**What is needed:** From the listing below, copy only the lines from the line that contains "room_code = Some room ∧" to the line that contains "(join_room_not_waiting _ _ _ room) by done. auto.", counting those two lines as part of the copy.

**Stored data:**
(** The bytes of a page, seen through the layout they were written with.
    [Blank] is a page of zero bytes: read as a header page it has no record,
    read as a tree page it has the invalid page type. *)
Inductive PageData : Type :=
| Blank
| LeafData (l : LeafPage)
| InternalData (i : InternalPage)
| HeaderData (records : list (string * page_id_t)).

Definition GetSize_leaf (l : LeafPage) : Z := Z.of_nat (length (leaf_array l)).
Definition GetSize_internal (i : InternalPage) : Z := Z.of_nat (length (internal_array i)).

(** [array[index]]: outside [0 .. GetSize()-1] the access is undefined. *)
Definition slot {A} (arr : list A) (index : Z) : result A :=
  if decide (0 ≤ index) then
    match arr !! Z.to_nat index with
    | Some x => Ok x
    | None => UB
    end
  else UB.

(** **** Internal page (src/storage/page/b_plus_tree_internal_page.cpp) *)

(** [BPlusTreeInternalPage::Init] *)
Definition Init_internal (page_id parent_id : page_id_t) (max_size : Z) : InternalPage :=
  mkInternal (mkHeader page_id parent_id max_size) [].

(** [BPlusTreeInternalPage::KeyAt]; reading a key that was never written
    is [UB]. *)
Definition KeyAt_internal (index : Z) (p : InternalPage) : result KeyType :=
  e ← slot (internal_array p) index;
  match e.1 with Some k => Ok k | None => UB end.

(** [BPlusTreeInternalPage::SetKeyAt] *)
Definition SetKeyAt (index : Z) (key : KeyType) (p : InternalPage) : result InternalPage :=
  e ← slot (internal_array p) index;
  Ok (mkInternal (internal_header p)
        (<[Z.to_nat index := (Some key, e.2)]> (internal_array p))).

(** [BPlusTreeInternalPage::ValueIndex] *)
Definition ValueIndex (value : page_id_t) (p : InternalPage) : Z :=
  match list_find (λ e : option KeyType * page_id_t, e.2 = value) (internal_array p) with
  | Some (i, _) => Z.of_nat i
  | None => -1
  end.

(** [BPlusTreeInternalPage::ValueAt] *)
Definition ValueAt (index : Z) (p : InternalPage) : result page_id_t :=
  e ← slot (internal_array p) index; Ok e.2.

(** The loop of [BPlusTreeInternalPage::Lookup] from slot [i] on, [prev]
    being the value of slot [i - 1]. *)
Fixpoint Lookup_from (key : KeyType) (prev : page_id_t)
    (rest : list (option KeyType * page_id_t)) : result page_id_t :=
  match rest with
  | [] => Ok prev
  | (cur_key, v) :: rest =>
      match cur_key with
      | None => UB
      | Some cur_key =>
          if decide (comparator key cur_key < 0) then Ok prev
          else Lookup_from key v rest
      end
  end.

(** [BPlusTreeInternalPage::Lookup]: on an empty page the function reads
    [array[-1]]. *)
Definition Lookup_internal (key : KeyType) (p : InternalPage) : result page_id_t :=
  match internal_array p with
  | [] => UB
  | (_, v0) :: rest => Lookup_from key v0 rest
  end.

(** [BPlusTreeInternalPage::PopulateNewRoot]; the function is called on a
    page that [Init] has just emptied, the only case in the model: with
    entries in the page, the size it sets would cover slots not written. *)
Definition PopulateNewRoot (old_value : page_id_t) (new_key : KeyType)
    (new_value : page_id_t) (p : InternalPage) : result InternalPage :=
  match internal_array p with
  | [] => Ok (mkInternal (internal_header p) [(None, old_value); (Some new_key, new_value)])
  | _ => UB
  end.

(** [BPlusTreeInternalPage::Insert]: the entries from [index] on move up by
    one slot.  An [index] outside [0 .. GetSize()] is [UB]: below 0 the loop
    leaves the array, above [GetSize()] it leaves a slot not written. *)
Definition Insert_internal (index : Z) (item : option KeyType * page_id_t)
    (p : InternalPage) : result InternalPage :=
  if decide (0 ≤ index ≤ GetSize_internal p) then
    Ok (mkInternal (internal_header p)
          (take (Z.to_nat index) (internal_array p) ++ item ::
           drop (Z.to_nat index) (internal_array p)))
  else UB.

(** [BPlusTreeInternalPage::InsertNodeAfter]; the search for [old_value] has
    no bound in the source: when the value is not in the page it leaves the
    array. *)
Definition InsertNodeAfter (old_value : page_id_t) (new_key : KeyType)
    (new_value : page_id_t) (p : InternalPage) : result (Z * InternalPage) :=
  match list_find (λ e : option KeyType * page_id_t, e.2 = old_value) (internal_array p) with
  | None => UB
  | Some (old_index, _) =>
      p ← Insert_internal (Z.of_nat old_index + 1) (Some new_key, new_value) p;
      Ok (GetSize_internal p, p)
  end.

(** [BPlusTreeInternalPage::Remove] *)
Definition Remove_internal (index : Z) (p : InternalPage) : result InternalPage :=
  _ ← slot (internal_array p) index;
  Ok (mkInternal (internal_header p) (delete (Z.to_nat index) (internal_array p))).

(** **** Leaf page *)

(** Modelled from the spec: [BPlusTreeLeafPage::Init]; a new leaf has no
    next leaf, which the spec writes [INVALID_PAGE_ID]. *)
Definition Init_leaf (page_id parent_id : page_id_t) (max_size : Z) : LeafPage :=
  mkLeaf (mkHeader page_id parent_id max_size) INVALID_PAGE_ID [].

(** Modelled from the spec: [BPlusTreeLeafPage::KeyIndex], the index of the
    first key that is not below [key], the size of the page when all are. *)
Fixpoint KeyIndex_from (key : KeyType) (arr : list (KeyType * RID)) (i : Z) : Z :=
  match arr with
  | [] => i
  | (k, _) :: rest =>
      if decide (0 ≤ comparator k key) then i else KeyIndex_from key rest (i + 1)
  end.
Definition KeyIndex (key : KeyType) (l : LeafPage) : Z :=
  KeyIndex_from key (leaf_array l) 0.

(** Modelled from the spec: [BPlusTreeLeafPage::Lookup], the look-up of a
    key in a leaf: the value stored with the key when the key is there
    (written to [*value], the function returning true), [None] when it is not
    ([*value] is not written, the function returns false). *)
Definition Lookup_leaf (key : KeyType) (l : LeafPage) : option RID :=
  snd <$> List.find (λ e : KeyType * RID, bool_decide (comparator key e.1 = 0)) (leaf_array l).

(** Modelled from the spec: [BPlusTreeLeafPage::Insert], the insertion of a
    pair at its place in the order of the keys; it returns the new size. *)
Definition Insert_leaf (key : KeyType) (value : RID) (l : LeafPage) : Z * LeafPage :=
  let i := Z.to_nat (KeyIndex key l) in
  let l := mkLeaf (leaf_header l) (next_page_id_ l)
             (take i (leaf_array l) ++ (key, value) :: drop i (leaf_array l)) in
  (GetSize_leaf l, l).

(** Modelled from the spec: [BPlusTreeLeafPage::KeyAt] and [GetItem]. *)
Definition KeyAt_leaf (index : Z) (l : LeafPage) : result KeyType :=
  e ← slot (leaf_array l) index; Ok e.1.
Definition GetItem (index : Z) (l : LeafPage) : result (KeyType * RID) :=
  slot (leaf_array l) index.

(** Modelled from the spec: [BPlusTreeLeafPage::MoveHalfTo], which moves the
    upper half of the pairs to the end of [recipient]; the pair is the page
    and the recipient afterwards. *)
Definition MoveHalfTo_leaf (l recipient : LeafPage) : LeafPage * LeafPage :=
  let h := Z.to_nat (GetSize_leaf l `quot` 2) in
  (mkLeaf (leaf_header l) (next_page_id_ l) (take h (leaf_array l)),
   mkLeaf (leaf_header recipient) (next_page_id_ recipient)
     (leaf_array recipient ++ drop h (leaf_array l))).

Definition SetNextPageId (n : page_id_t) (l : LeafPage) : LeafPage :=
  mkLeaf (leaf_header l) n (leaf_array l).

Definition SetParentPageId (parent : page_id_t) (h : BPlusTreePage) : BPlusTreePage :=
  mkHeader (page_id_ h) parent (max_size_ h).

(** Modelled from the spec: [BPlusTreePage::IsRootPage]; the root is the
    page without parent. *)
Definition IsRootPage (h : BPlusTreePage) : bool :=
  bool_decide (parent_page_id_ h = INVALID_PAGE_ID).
* * *
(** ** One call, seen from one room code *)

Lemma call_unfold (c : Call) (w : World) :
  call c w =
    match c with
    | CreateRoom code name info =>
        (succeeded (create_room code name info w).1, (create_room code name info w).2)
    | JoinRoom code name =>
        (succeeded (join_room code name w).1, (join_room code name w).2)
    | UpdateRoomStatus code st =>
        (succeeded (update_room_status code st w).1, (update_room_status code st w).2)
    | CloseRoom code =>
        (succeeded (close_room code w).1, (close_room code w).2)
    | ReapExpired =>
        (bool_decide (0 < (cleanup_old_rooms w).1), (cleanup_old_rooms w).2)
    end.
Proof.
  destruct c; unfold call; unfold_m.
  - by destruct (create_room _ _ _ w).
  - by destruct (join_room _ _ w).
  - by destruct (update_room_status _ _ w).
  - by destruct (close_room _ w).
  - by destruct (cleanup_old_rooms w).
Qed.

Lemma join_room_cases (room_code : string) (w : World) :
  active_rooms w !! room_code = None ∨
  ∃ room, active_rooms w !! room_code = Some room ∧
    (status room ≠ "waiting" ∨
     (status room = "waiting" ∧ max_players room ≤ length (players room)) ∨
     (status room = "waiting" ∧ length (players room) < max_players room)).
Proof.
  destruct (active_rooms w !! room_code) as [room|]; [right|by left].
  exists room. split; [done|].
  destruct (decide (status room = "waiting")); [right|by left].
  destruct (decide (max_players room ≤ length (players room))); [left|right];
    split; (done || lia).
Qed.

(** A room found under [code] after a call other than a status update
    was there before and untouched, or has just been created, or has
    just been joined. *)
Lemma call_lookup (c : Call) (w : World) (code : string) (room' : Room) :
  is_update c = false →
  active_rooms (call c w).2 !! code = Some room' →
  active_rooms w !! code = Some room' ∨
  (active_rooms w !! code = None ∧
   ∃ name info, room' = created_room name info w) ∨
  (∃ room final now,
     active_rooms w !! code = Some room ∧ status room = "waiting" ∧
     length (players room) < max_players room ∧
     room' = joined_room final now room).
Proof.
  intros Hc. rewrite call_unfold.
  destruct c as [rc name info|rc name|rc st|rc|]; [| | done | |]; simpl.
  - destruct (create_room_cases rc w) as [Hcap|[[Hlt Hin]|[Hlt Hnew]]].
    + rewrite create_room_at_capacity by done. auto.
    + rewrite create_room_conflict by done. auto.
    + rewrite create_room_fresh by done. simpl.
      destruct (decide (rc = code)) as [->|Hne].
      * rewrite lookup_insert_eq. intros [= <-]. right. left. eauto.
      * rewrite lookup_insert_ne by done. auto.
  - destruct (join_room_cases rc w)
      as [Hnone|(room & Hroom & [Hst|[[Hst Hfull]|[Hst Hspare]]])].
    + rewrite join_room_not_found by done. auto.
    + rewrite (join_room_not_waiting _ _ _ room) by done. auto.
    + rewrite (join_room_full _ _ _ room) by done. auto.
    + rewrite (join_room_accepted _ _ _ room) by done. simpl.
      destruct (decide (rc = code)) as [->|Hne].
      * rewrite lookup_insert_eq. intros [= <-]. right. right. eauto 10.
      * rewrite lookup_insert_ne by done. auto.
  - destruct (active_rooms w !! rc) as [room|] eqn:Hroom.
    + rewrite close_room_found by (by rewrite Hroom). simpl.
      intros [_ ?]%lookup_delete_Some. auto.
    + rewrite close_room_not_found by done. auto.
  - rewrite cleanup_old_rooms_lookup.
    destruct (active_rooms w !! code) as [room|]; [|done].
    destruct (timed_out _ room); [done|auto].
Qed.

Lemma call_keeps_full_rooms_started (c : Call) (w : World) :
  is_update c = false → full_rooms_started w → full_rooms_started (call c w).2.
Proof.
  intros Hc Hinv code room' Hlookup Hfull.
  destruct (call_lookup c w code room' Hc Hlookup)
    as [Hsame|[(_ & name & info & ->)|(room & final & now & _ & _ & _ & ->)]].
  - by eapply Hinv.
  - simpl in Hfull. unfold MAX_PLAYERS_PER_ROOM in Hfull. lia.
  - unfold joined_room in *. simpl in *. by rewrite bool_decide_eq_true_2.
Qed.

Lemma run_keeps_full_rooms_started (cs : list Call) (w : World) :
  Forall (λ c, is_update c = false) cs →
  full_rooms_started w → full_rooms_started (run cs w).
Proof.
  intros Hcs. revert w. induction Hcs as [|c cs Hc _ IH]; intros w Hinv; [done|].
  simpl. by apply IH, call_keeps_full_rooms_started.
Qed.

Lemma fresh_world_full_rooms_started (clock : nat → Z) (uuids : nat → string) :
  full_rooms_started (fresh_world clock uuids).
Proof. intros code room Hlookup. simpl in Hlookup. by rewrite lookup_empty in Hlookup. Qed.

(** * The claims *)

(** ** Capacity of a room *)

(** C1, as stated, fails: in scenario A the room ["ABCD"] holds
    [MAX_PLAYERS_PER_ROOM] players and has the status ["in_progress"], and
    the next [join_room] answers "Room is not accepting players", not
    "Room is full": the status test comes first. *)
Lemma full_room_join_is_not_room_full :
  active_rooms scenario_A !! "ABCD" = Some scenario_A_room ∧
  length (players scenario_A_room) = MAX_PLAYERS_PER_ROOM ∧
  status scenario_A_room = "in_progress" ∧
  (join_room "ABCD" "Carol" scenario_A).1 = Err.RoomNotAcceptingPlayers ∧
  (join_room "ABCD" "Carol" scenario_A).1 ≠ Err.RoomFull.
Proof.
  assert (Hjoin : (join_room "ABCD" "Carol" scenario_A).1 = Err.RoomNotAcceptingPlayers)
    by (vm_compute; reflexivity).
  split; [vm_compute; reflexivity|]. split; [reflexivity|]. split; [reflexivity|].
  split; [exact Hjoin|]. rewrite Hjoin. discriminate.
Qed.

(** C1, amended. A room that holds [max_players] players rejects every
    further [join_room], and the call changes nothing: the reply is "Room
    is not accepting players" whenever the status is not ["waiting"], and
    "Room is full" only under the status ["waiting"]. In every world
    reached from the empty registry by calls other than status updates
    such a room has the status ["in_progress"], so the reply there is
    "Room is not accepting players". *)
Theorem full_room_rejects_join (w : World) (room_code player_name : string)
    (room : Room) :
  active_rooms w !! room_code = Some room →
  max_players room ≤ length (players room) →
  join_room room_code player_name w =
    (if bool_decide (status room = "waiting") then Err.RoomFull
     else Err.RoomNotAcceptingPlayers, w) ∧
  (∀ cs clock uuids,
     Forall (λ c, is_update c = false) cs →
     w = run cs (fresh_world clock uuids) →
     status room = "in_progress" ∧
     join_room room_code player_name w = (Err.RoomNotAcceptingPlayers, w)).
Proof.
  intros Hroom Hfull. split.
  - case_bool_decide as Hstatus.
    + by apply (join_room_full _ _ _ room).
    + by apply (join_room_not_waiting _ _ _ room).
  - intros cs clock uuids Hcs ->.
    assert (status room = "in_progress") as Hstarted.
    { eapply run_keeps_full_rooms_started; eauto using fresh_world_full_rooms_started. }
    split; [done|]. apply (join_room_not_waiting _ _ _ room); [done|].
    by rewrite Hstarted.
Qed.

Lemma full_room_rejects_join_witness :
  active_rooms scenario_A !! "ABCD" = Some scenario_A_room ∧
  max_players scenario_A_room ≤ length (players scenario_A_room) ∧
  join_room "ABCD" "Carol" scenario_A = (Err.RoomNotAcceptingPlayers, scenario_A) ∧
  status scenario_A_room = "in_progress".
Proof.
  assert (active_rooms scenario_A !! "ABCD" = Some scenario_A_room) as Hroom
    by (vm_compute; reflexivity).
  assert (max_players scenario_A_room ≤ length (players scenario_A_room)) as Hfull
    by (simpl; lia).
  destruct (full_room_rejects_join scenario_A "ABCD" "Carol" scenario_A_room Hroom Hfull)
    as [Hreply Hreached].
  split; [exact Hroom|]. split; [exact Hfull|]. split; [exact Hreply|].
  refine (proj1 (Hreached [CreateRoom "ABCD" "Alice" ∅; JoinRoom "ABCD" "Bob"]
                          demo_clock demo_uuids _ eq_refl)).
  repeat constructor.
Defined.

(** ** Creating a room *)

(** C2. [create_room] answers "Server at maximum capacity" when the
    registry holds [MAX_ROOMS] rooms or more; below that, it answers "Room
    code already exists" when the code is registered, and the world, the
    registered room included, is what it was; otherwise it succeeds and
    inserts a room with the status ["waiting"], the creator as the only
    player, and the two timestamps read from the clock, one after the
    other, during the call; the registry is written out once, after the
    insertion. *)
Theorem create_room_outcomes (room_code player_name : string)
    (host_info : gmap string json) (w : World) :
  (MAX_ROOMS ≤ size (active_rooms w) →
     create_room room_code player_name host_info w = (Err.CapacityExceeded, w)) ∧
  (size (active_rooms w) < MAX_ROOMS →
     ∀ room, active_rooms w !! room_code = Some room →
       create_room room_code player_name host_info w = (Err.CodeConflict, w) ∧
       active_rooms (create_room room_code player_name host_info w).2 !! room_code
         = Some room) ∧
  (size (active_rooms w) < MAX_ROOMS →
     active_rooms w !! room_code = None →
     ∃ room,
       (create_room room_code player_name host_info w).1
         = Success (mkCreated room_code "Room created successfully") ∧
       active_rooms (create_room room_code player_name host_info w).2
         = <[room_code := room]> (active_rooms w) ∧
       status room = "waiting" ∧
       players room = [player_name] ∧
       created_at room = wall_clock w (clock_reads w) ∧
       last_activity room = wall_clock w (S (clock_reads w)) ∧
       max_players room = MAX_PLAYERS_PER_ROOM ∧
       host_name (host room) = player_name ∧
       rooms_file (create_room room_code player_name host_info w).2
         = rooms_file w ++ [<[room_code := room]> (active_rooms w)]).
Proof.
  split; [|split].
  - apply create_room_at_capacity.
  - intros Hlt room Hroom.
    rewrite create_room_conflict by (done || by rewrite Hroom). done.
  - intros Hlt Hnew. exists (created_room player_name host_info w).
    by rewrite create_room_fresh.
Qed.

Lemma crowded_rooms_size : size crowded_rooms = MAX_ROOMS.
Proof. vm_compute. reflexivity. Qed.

**Expected output:**
  ∃ room, active_rooms w !! room_code = Some room ∧
    (status room ≠ "waiting" ∨
     (status room = "waiting" ∧ max_players room ≤ length (players room)) ∨
     (status room = "waiting" ∧ length (players room) < max_players room)).
Proof.
  destruct (active_rooms w !! room_code) as [room|]; [right|by left].
  exists room. split; [done|].
  destruct (decide (status room = "waiting")); [right|by left].
  destruct (decide (max_players room ≤ length (players room))); [left|right];
    split; (done || lia).
Qed.

(** A room found under [code] after a call other than a status update
    was there before and untouched, or has just been created, or has
    just been joined. *)
Lemma call_lookup (c : Call) (w : World) (code : string) (room' : Room) :
  is_update c = false →
  active_rooms (call c w).2 !! code = Some room' →
  active_rooms w !! code = Some room' ∨
  (active_rooms w !! code = None ∧
   ∃ name info, room' = created_room name info w) ∨
  (∃ room final now,
     active_rooms w !! code = Some room ∧ status room = "waiting" ∧
     length (players room) < max_players room ∧
     room' = joined_room final now room).
Proof.
  intros Hc. rewrite call_unfold.
  destruct c as [rc name info|rc name|rc st|rc|]; [| | done | |]; simpl.
  - destruct (create_room_cases rc w) as [Hcap|[[Hlt Hin]|[Hlt Hnew]]].
    + rewrite create_room_at_capacity by done. auto.
    + rewrite create_room_conflict by done. auto.
    + rewrite create_room_fresh by done. simpl.
      destruct (decide (rc = code)) as [->|Hne].
      * rewrite lookup_insert_eq. intros [= <-]. right. left. eauto.
      * rewrite lookup_insert_ne by done. auto.
  - destruct (join_room_cases rc w)
      as [Hnone|(room & Hroom & [Hst|[[Hst Hfull]|[Hst Hspare]]])].
    + rewrite join_room_not_found by done. auto.
    + rewrite (join_room_not_waiting _ _ _ room) by done. auto.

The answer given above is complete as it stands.